When New York real estate developers Steve and Lauren Witkoff were working out how to make their luxury condominium 111 Murray in Manhattan’s celebrity-filled TriBeCa neighborhood stand out from the crowd in a market flowing with over-the-top amenities, they started to think about what wealthy Manhattanites actually used.
Bored of golf simulators and other gimmicks, Lauren Witkoff started to brainstorm about her essentials. The answer? Blowouts.
“Everybody gets blowdrys, right?” she said. “People go to the gym, get sweaty, get their hair blow-dried and go to work. I started to think ‘How great if you could do all that right under your own roof and never have to leave the building.’”
One phone call later, followed by a little gentle persuasion, and the first residents-only Drybar was born—the icing on the cake for the Witkoffs’ 20,000 square feet of opulent amenities, which also include a 75-foot lap pool, a hammam and an interactive children’s playroom.
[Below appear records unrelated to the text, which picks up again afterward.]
(** *** [getUsersAtDepth] returns the users at that distance *)

Lemma level_referrals_spec ds :
  forall nextLevel visited nextLevel' visited',
    level_referrals ds nextLevel visited = (nextLevel', visited') ->
    (forall x, In x visited' <-> In x visited \/ In x ds) /\
    (forall x, In x nextLevel' <-> In x nextLevel \/ (In x ds /\ ~ In x visited)) /\
    (NoDup nextLevel -> NoDup nextLevel').
Proof.
  induction ds as [| d ds IH]; cbn [level_referrals];
    intros next visited next' visited' H.
  - injection H as <- <-. split; [| split]; [| | auto]; intros x; simpl; tauto.
  - destruct (set_has d visited) eqn:E.
    + apply set_has_In in E. destruct (IH _ _ _ _ H) as [Hv [Hn Hnd]].
      split; [| split]; [| | assumption]; intros x.
      * rewrite Hv. simpl. split; [tauto |]. intros [? | [<- | ?]]; tauto.
      * rewrite Hn. simpl. split; [tauto |]. intros [? | [[<- | ?] ?]]; tauto.
    + apply set_has_false in E.
      destruct (IH _ _ _ _ H) as [Hv [Hn Hnd]].
      split; [| split]; [intros x | intros x |].
      * rewrite Hv, set_add_In. simpl. split; intros; intuition (subst; auto).
      * rewrite Hn, !set_add_In. simpl.
        destruct (string_dec d x) as [<- | Hne]; [tauto |].
        split; intros; intuition (subst; auto); congruence.
      * intros Hnext. apply Hnd. now apply set_add_NoDup.
Qed.

Lemma next_level_spec g level :
  forall nextLevel visited nextLevel' visited',
    next_level g level nextLevel visited = (nextLevel', visited') ->
    (forall x, In x visited' <->
               In x visited \/ exists v, In v level /\ edge g v x) /\
    (forall x, In x nextLevel' <->
               In x nextLevel \/
               ((exists v, In v level /\ edge g v x) /\ ~ In x visited)) /\
    (NoDup nextLevel -> NoDup nextLevel').
Proof.
  induction level as [| userId level IH]; cbn [next_level];
    intros next visited next' visited' H.
  - injection H as <- <-.
    split; [| split]; [| | auto]; intros x; split; try tauto.
    + intros [? | [v [[] _]]]. assumption.
    + intros [? | [[v [[] _]] _]]. assumption.
  - destruct (map_get userId (referrals g)) as [ds |] eqn:Hget.
    + destruct (level_referrals ds next visited) as [next1 visited1] eqn:Hl.
      destruct (level_referrals_spec _ _ _ _ _ Hl) as [Hv1 [Hn1 Hnd1]].
      destruct (IH _ _ _ _ H) as [Hv [Hn Hnd]].
      assert (Hds : forall x, In x ds <-> edge g userId x).
      { intros x. split.
        - intros Hx. exists ds. auto.
        - intros [s [Hs Hx]]. congruence. }
      split; [| split]; [intros x | intros x | auto].
      * rewrite Hv, Hv1, Hds. split.
        -- intros [[? | ?] | [v [? ?]]]; [tauto | |].
           ++ right. exists userId. split; [now left | assumption].
           ++ right. exists v. split; [now right | assumption].
        -- intros [? | [v [[<- | ?] ?]]]; [tauto | tauto |].
           right. exists v. tauto.
      * rewrite Hn, Hn1, Hv1, Hds. split.
        -- intros [[? | [? ?]] | [[v [? ?]] Hnot]]; [tauto | |].
           ++ right. split; [| assumption]. exists userId. split; [now left | assumption].
           ++ right. split; [| tauto]. exists v. split; [now right | assumption].
        -- intros [? | [[v [[<- | Hin] Hvx]] Hnot]]; [tauto | tauto |].
           destruct (in_dec string_dec x ds) as [Hxd | Hxd]; [apply Hds in Hxd; tauto |].
           right. split; [exists v; tauto |]. rewrite Hds in *. tauto.
    + destruct (IH _ _ _ _ H) as [Hv [Hn Hnd]].
      assert (Hno : forall x, ~ edge g userId x).
      { intros x [s [Hs _]]. congruence. }
      split; [| split]; [intros x | intros x | auto].
      * rewrite Hv. split.
        -- intros [? | [v [? ?]]]; [tauto |]. right. exists v. split; [now right | assumption].
        -- intros [? | [v [[<- | ?] He]]]; [tauto | now apply Hno in He |].
           right. exists v. tauto.
      * rewrite Hn. split.
        -- intros [? | [[v [? ?]] ?]]; [tauto |]. right. split; [| assumption].
           exists v. split; [now right | assumption].
        -- intros [? | [[v [[<- | ?] He]] ?]]; [tauto | now apply Hno in He |].
           right. split; [exists v; tauto | assumption].
Qed.

Lemma descend_spec g root n :
  forall k level visited,
    (forall x, In x visited <-> exists j, j <= k /\ path_len g j root x) ->
    (forall x, In x level <-> hops g k root x) ->
    NoDup level ->
    NoDup (descend n g level visited) /\
    forall x, In x (descend n g level visited) <-> hops g (k + n) root x.
Proof.
  induction n as [| n IH]; cbn [descend]; intros k level visited Hvis Hlev Hnd.
  - rewrite Nat.add_0_r. auto.
  - destruct (next_level g level [] visited) as [next visited'] eqn:Hnext.
    destruct (next_level_spec _ _ _ _ _ _ Hnext) as [Hv [Hn Hndn]].
    replace (k + S n) with (S k + n) by lia.
    apply IH; [| | apply Hndn; constructor].
    + (* the visited set holds the users within [S k] edges *)
      intros x. rewrite Hv. split.
      * intros [Hx | [v [Hvl Hvx]]].
        -- apply Hvis in Hx. destruct Hx as [j [Hj Hp]]. exists j. split; [lia | assumption].
        -- apply Hlev in Hvl. destruct Hvl as [Hp _].
           exists (S k). split; [lia |]. econstructor; eassumption.
      * intros [j [Hj Hp]].
        destruct (in_dec string_dec x visited) as [Hin | Hout]; [now left |].
        right.
        destruct (Nat.eq_dec j (S k)) as [-> | Hlt].
        2:{ exfalso. apply Hout, Hvis. exists j. split; [lia | assumption]. }
        inversion Hp as [| ? ? y ? Hy Hyx]; subst.
        exists y. split; [| assumption]. apply Hlev. split; [assumption |].
        intros m Hm Hpm. apply Hout, Hvis. exists (S m). split; [lia |].
        econstructor; eassumption.
    + (* the next level holds the users exactly [S k] edges away *)
      intros x. rewrite Hn. split.
      * intros [[] | [[v [Hvl Hvx]] Hout]].
        apply Hlev in Hvl. destruct Hvl as [Hp _]. split.
        -- econstructor; eassumption.
        -- intros m Hm Hpm. apply Hout, Hvis. exists m. split; [lia | assumption].
      * intros [Hp Hmin]. right.
        inversion Hp as [| ? ? y ? Hy Hyx]; subst.
        split.
        -- exists y. split; [| assumption]. apply Hlev. split; [assumption |].
           intros m Hm Hpm. apply (Hmin (S m)); [lia |]. econstructor; eassumption.
        -- intros Hin. apply Hvis in Hin. destruct Hin as [j [Hj Hpj]].
           apply (Hmin j); [lia | assumption].
Qed.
Faced with a slowing market, luxury residential real estate developers in New York, Los Angeles and Miami are pulling out all the stops to entice wealthy buyers. That means indoor ice rinks, a residents-only Michelin-starred restaurant and a Porsche-branded tower in Miami with elevators that take residents directly to their apartments while sitting in their cars.
For beauty, Drybar started the trend, inking a deal with 111 Murray in 2016, although its two-chair salon won’t officially open until early 2019 as construction is still under way on the building, where prices range from $2.5 million to $40 million.
It may not be the last residents-only Drybar, either. Cofounder Michael Landau says that in certain markets it could be a way to extend the brand. He admits he didn’t take the initial offer from the Witkoffs too seriously: “It’s not really our business model,” he said. “We couldn’t get enough business from 350 units to justify the operating expense of being in the building, so at first I said thanks, but that doesn’t make sense for us.”
But the two sides kept talking and struck a deal. “It ended up being a win-win,” Landau said.
The trend isn’t just hair. Organic skin-care guru Tata Harper has opened a namesake spa just for residents at the Herzog & de Meuron-designed Jade Signature condominium in Miami’s Sunny Isles, where a six-bedroom, full-floor penthouse with a private pool just sold for under $20 million.
Jade Signature’s developer was eyeing a few skin-care brands, but settled on Tata Harper for its natural positioning, which it believes has become important to homebuyers who are increasingly looking for environmentally conscious abodes. Here, they will be able to enjoy manicures and pedicures, as well as “healing” massages with jade stones placed on their heart and third-eye chakra.
Back in Manhattan, Gramercy Square’s 18,000-square-foot amenities space will feature services from vegan hair-care brand Yarok and organic Korean beauty spa Savor. There will be an app programmed specifically for residents to schedule appointments and reserve certain rooms.
MNDFL meditation studio is also coming on board, in what will be the first time it has partnered with a residential building to offer fully branded classes in a specially designed studio.
“If you have kids or family living with you, it’s hard to find that quiet space, so the idea of having an extension of your home that still feels like a home where you can achieve that quiet and you’re literally just an elevator ride away was very attractive,” said Ellie Burrows Gluck, chief executive officer of MNDFL.
There’s even a trend starting for Gwyneth Paltrow and Lady Gaga’s favorite infrared saunas, which don’t get as hot as traditional ones and are marketed as collagen and mood boosters, as well as fat busters. Citizen360, an 82-unit building on the Upper East Side, has one, while Arbor 18 in Greenwood Heights boasts a Clearlight infrared sauna complete with LED Color Light Therapy.
And as the real estate market becomes increasingly competitive, look for more beauty brands and services to jump on the bandwagon. “With oversupply of new developments, it’s becoming much more important to differentiate,” said Jonathan Miller, ceo of Miller Samuel, an appraisal firm. “You’re trying to outdo the predecessor. There’s that search for innovation.”